I’ve already mentioned the chaotic check-in process and the disappointing breakfast and poolside selection, but what struck me the most was how anonymous the service was. From start to finish, it never felt like the staff made an effort to know guests. Quite the opposite, in fact.
For instance, guests are required to fill out an indemnity form before using the pool facilities. While this is meant to be a one-time exercise, the staff asked everyone to do it every time they came, which meant they really weren’t bothering to remember who was who. Another couple picked up on this and said “but we already did this yesterday”, to which the response was “oh, OK”. Or another time when we returned to the hotel in the afternoon, the first thing the staff asked upon opening the taxi door was “are you staying here?” That’s…really not right for a hotel of this calibre.
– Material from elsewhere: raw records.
(* ===== verification/CheckpointSpec.v ===== *)
(** * What checkpoints hold

    The calls of a process, as a sequence, against an abstract record of the
    kernels that run; the file of a pending checkpoint and its loading. *)
From stdpp Require Import base numbers list strings gmap.
From Stdlib Require Import ZArith Lia.
From S2P Require Import Prelude HostIO Delta Aof RustStr Runtime Replay CubinParser Checkpoint.

Open Scope Z_scope.

(** ** Calls *)
Inductive ckpt_call : Type :=
| CallBegin (thread : Z) (l : Launch) (start_time : Z)
| CallArgument (thread arg_addr arg_size : Z)
| CallEnd (thread execution_id : Z)
| CallSignal
| CallRequest
| CallSafePoint (timestamp : Z)
| CallLaunchPoint (timestamp : Z)
| CallModule (module_handle : Z) (ptx_source : string)
| CallSetDir (dir : string).

Section Calls.
Context `{MapOrder} `{CheckpointJson} (env : environment).

Definition ckpt_do (s : ckpt_state) (c : ckpt_call) : ckpt_state :=
  match c with
  | CallBegin thread l t => fst (begin_kernel_execution env thread l t s)
  | CallArgument thread a n => add_kernel_argument thread a n s
  | CallEnd thread id => end_kernel_execution env thread id s
  | CallSignal => (sigint_handler (fst s), snd s)
  | CallRequest => (request_checkpoint (fst s), snd s)
  | CallSafePoint t => fst (process_pending_checkpoint env t s)
  | CallLaunchPoint t => fst (check_checkpoint_at_launch env t s)
  | CallModule h ptx => register_module_ptx env h ptx s
  | CallSetDir dir => set_checkpoint_dir dir s
  end.

(** ** What runs *)
Record running : Type := mkRunning {
  rn_next : Z;
  rn_active : gmap Z KernelExecutionState;
  rn_ptx : gmap Z string;
  rn_requested : bool;
}.

Definition nothing_runs : running := mkRunning 0 ∅ ∅ false.

(** A kernel runs, without arguments, from its begin to the end of its id; a
    request stands until the next safe point or launch. *)
Definition running_do (r : running) (c : ckpt_call) : running :=
  match c with
  | CallBegin _ l t =>
      mkRunning (wrapping_add 64 (rn_next r) 1)
        (<[rn_next r := execution_of l (rn_next r) t (rn_ptx r !! ln_module_handle l)]> (rn_active r))
        (rn_ptx r) (rn_requested r)
  | CallEnd _ id => mkRunning (rn_next r) (delete id (rn_active r)) (rn_ptx r) (rn_requested r)
  | CallModule h ptx => mkRunning (rn_next r) (rn_active r) (<[h := ptx]> (rn_ptx r)) (rn_requested r)
  | CallSignal | CallRequest => mkRunning (rn_next r) (rn_active r) (rn_ptx r) true
  | CallSafePoint _ | CallLaunchPoint _ => mkRunning (rn_next r) (rn_active r) (rn_ptx r) false
  | CallArgument _ _ _ | CallSetDir _ => r
  end.

(** The manager's kernels and sources, empty before it exists *)
Definition active_of (c : ckpt) : gmap Z KernelExecutionState := from_option cm_active_kernels ∅ (ck_manager c).
Definition ptx_of (c : ckpt) : gmap Z string := from_option cm_ptx_cache ∅ (ck_manager c).

Record tracks (r : running) (s : ckpt_state) : Prop := mkTracks {
  tk_next : ck_next_execution (fst s) = rn_next r;
  tk_active : active_of (fst s) = rn_active r;
  tk_ptx : ptx_of (fst s) = rn_ptx r;
  tk_requested : ck_requested (fst s) = rn_requested r;
}.

Lemma tracks_manager r s : tracks r s ->
  let '(m, s') := get_checkpoint_manager env s in
  tracks r s' /\ ck_manager (fst s') = Some m /\ cm_active_kernels m = rn_active r /\ cm_ptx_cache m = rn_ptx r /\
  snd s' = snd s.
Proof.
  destruct s as [c w]. intros [Hn Ha Hp Hr]. unfold get_checkpoint_manager, active_of, ptx_of in *. cbn [fst snd] in *.
  destruct (ck_manager c) as [m|] eqn:Hm.
  - split_and!; try done. split; cbn [fst]; unfold active_of, ptx_of; rewrite ?Hm; done.
  - unfold get_checkpoint_dir, checkpoint_manager_new, create_dir_all. cbn in Ha, Hp.
    destruct (ck_dir c); case_decide; cbn; split_and!; try done; split; cbn; done.
Qed.

Lemma tracks_update r r' s g : tracks r s ->
  (forall m, cm_active_kernels m = rn_active r -> cm_ptx_cache m = rn_ptx r ->
     cm_active_kernels (g m) = rn_active r' /\ cm_ptx_cache (g m) = rn_ptx r') ->
  rn_next r' = rn_next r -> rn_requested r' = rn_requested r -> tracks r' (update_manager env g s).
Proof.
  intros Ht Hg Hn Hq. unfold update_manager. pose proof (tracks_manager r s Ht) as Hm.
  destruct (get_checkpoint_manager env s) as [m [c w]]. destruct Hm as ([Hn1 Ha1 Hp1 Hr1] & Hc & Ha & Hp & _).
  destruct (Hg m Ha Hp) as [Hga Hgp].
  split; unfold active_of, ptx_of in *; cbn in *; congruence.
Qed.

Lemma tracks_save r s t : tracks r s -> tracks r (fst (save_now env t s)).
Proof.
  intros Ht. unfold save_now. pose proof (tracks_manager r s Ht) as Hm.
  destruct (get_checkpoint_manager env s) as [m [c w]]. destruct Hm as ([Hn Ha Hp Hr] & _).
  destruct (save_checkpoint m t w) as [w' o]. by split.
Qed.

Lemma tracks_step r s c : tracks r s -> tracks (running_do r c) (ckpt_do s c).
Proof.
  intros Ht. pose proof Ht as [Hn Ha Hp Hr]. destruct s as [k w]. destruct c; cbn [running_do ckpt_do].
  - unfold begin_kernel_execution, next_execution_id. cbn in Hn. rewrite Hn.
    assert (tracks (mkRunning (wrapping_add 64 (rn_next r) 1) (rn_active r) (rn_ptx r) (rn_requested r)) (ck_bump_execution k, w))
      as Ht1 by (split; unfold active_of, ptx_of in *; cbn in *; congruence).
    pose proof (tracks_manager _ _ Ht1) as Hm. destruct (get_checkpoint_manager env _) as [m [k1 w1]].
    destruct Hm as ([Hn1 Ha1 Hp1 Hr1] & Hk & Ham & Hpm & _). cbn [fst].
    eapply tracks_update with (r := mkRunning (wrapping_add 64 (rn_next r) 1) (rn_active r) (rn_ptx r) (rn_requested r));
      [by split| |done|done].
    intros m' Ha' Hp'. unfold register_kernel, get_ptx_source. cbn in *. by rewrite Ha', Hp', Hpm.
  - by split.
  - eapply tracks_update with (r := r); [by split| |done|done]. intros m Hma Hmp. cbn. by rewrite Hma, Hmp.
  - by split.
  - by split.
  - unfold process_pending_checkpoint, is_checkpoint_requested. destruct (negb (ck_requested k)) eqn:Hq.
    + apply negb_true_iff in Hq. split; cbn in *; done.
    + apply tracks_save. by split.
  - unfold check_checkpoint_at_launch, is_checkpoint_requested. destruct (ck_requested k) eqn:Hq; [|by split].
    pose proof (tracks_save (mkRunning (rn_next r) (rn_active r) (rn_ptx r) false) (clear_checkpoint_request k, w) timestamp) as Hs.
    destruct (save_now env timestamp _) as [s' b]. cbn in *. apply Hs. by split.
  - eapply tracks_update with (r := r); [by split| |done|done]. intros m Hma Hmp. cbn. by rewrite Hma, Hmp.
  - unfold set_checkpoint_dir. destruct (ck_dir k); by split.
Qed.

Lemma tracks_calls calls : forall r s, tracks r s -> tracks (foldl running_do r calls) (foldl ckpt_do s calls).
Proof. induction calls as [|c calls IH]; intros r s Ht; [done|]. apply IH. by apply tracks_step. Qed.

Lemma tracks_start w : tracks nothing_runs (ckpt_start, w).
Proof. by split. Qed.

(** Kernels have no arguments. *)
Lemma running_no_args calls : forall r, map_Forall (fun _ k => ke_kernel_args k = []) (rn_active r) ->
  map_Forall (fun _ k => ke_kernel_args k = []) (rn_active (foldl running_do r calls)).
Proof.
  induction calls as [|c calls IH]; intros r Hr; [done|]. apply IH. destruct c; cbn; try done.
  - by apply map_Forall_insert_2.
  - by apply map_Forall_delete.
Qed.

(** ** Files *)
Lemma fs_write_Ok path data w : path ∉ denied w -> write_faults w = [] ->
  exists w', fs_write path data w = (w', Ok tt) /\ files w' !! path = Some data /\ denied w' = denied w /\
    read_fault w' = read_fault w.
Proof.
  intros Hd Hf. unfold fs_write, open_truncate, stm_map_err, mbind, stm_bind. rewrite decide_False by done.
  unfold write_all. rewrite file_bytes_set_file. cbn [write_faults set_file]. rewrite Hf.
  destruct data as [|b data]; eexists; (split; [done|]); cbn; by rewrite lookup_insert_eq.
Qed.

Lemma read_text_Ok path w bytes : files w !! path = Some bytes -> path ∉ denied w -> read_fault w = None ->
  read_text path w = ok_or CkptReadFailed (from_utf8 bytes).
Proof.
  intros Hf Hd Hr. unfold read_text, open_read. rewrite decide_False, Hf by done. cbn. unfold read_to_end. cbn.
  rewrite Hr. cbn. done.
Qed.

Lemma save_checkpoint_Ok m t w bytes : let path := path_join (cm_checkpoint_dir m) (checkpoint_file_name t) in
  let d := checkpoint_data_of m t None 0 [] in
  path ∉ denied w -> write_faults w = [] -> read_fault w = None -> checkpoint_text d = Some bytes ->
  from_utf8 bytes ≫= parse_checkpoint = Some d ->
  exists w', save_checkpoint m t w = (w', Ok path) /\ load_checkpoint path w' = Ok d.
Proof.
  intros path d Hd Hf Hr Ht Hp. destruct (fs_write_Ok path bytes w Hd Hf) as (w' & Hw & Hfile & Hd' & Hr').
  exists w'. split.
  - unfold save_checkpoint, save_checkpoint_with_execution_state. fold d. rewrite Ht. cbn [ok_or].
    unfold stm_lift, mbind, stm_bind. fold path. by rewrite Hw.
  - unfold load_checkpoint. rewrite (read_text_Ok path w' bytes) by congruence.
    destruct (from_utf8 bytes) as [text|]; [|done]. cbn in Hp |- *. by rewrite Hp.
Qed.

End Calls.

#[export] Instance listed_order : MapOrder := {|
  iter_u64 A m := map_to_list m;
  iter_str A m := map_to_list m;
  iter_u64_perm A m := Permutation_refl _;
  iter_str_perm A m := Permutation_refl _;
|}.

(** ** A sample run *)
Definition sample_launch (name : string) : Launch := mkLaunch name (2, 1, 1) (32, 1, 1) 0 0 7 9.

Definition sample_ckpt_calls : list ckpt_call :=
  [CallModule 7 ".entry a"; CallBegin 1 (sample_launch "a") 100; CallArgument 1 4096 8;
   CallBegin 2 (sample_launch "b") 101; CallEnd 2 1; CallSignal].

Definition sample_ckpt_data : CheckpointData :=
  mkCheckpointData 1 200 [execution_of (sample_launch "a") 0 100 (Some ".entry a"%string)] {[ 7 := ".entry a"%string ]} None 0 [].

Definition sample_ckpt_json : CheckpointJson := {|
  checkpoint_text _ := Some [123; 125]; parse_checkpoint _ := Some sample_ckpt_data;
  fine_grained_text _ := None; parse_fine_grained _ := None; restore_state_text _ := None; parse_restore_state _ := None;
|}.

Definition no_env : environment := fun _ => None.


(** ** What is lost *)

(** A save that fails at a safe point drops the request. *)
Lemma failed_save_drops_request :
  let w := mkWorld ∅ ∅ [Some 0%nat] None in
  let s := foldl (@ckpt_do listed_order sample_ckpt_json no_env) (ckpt_start, w) sample_ckpt_calls in
  let '(s', saved) := @process_pending_checkpoint listed_order sample_ckpt_json no_env 200 s in
  is_checkpoint_requested (fst s) = true /\ saved = false /\ is_checkpoint_requested (fst s') = false.
Proof. vm_compute. done. Qed.

(** Checkpoints of the same second have one file: the second replaces the first. *)
Lemma same_second_same_file `{MapOrder} `{CheckpointJson} m1 m2 t w w1 w2 p1 p2 :
  cm_checkpoint_dir m1 = cm_checkpoint_dir m2 ->
  save_checkpoint m1 t w = (w1, Ok p1) -> save_checkpoint m2 t w1 = (w2, Ok p2) -> p1 = p2.
Proof.
  intros Hd H1 H2. unfold save_checkpoint, save_checkpoint_with_execution_state in *.
  apply stm_bind_Ok_inv in H1 as (? & ? & _ & H1). apply stm_bind_Ok_inv in H1 as (? & ? & _ & [= _ <-]).
  apply stm_bind_Ok_inv in H2 as (? & ? & _ & H2). apply stm_bind_Ok_inv in H2 as (? & ? & _ & [= _ <-]). by rewrite Hd.
Qed.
I also felt that the staff weren’t very good at anticipating needs. One evening, we were running late for a reservation at a restaurant near the hotel, which was about a 15-minute walk away. Even though the hotel had an electric buggy which could take us to the outer gate from which it’d be a much shorter walk, it was never offered until I asked them point blank about it.
At other high-end hotels I’ve stayed at (e.g. Conrad Koh Samui, Banyan Tree Lang Co), it’s common for the hotel to assign each room a butler, who becomes the single point of contact for all requests. That was absent here, which would really have come in useful when planning how we should maximise our time at the resort.
Similarly, at high-end hotels it’s quite common to see management walking the breakfast area in the morning, chatting with guests to get to know them and their preferences, offering suggestions, and taking feedback about the stay. Not so at Roku. Management was completely absent throughout the stay, and the first time I spoke to a member of the team was during check-out.
Finally, it was very hard to communicate with the front-line staff, because most of them barely spoke English, and needed a manager’s intervention for even the most basic of requests.
These are things you don’t simply don’t expect in a hotel at this price point, and as much as I love the hardware and ambiance, I find it very hard to recommend until they sort this out.
Roku Kyoto: Conclusion
The Roku Kyoto was meant to be the highlight of the trip, but I walked away feeling disappointed with the whole experience. It felt so frustrating that the hotel didn’t have the service or F&B to match its impeccable surroundings- I wanted it to be so much better.
I’ve not stayed at the Ritz-Carlton or Park Hyatt Kyoto, but based on the reviews these are much more solid bets, and won’t cost that much more than Roku.
Certainly not worth 110,000 Hilton points per night!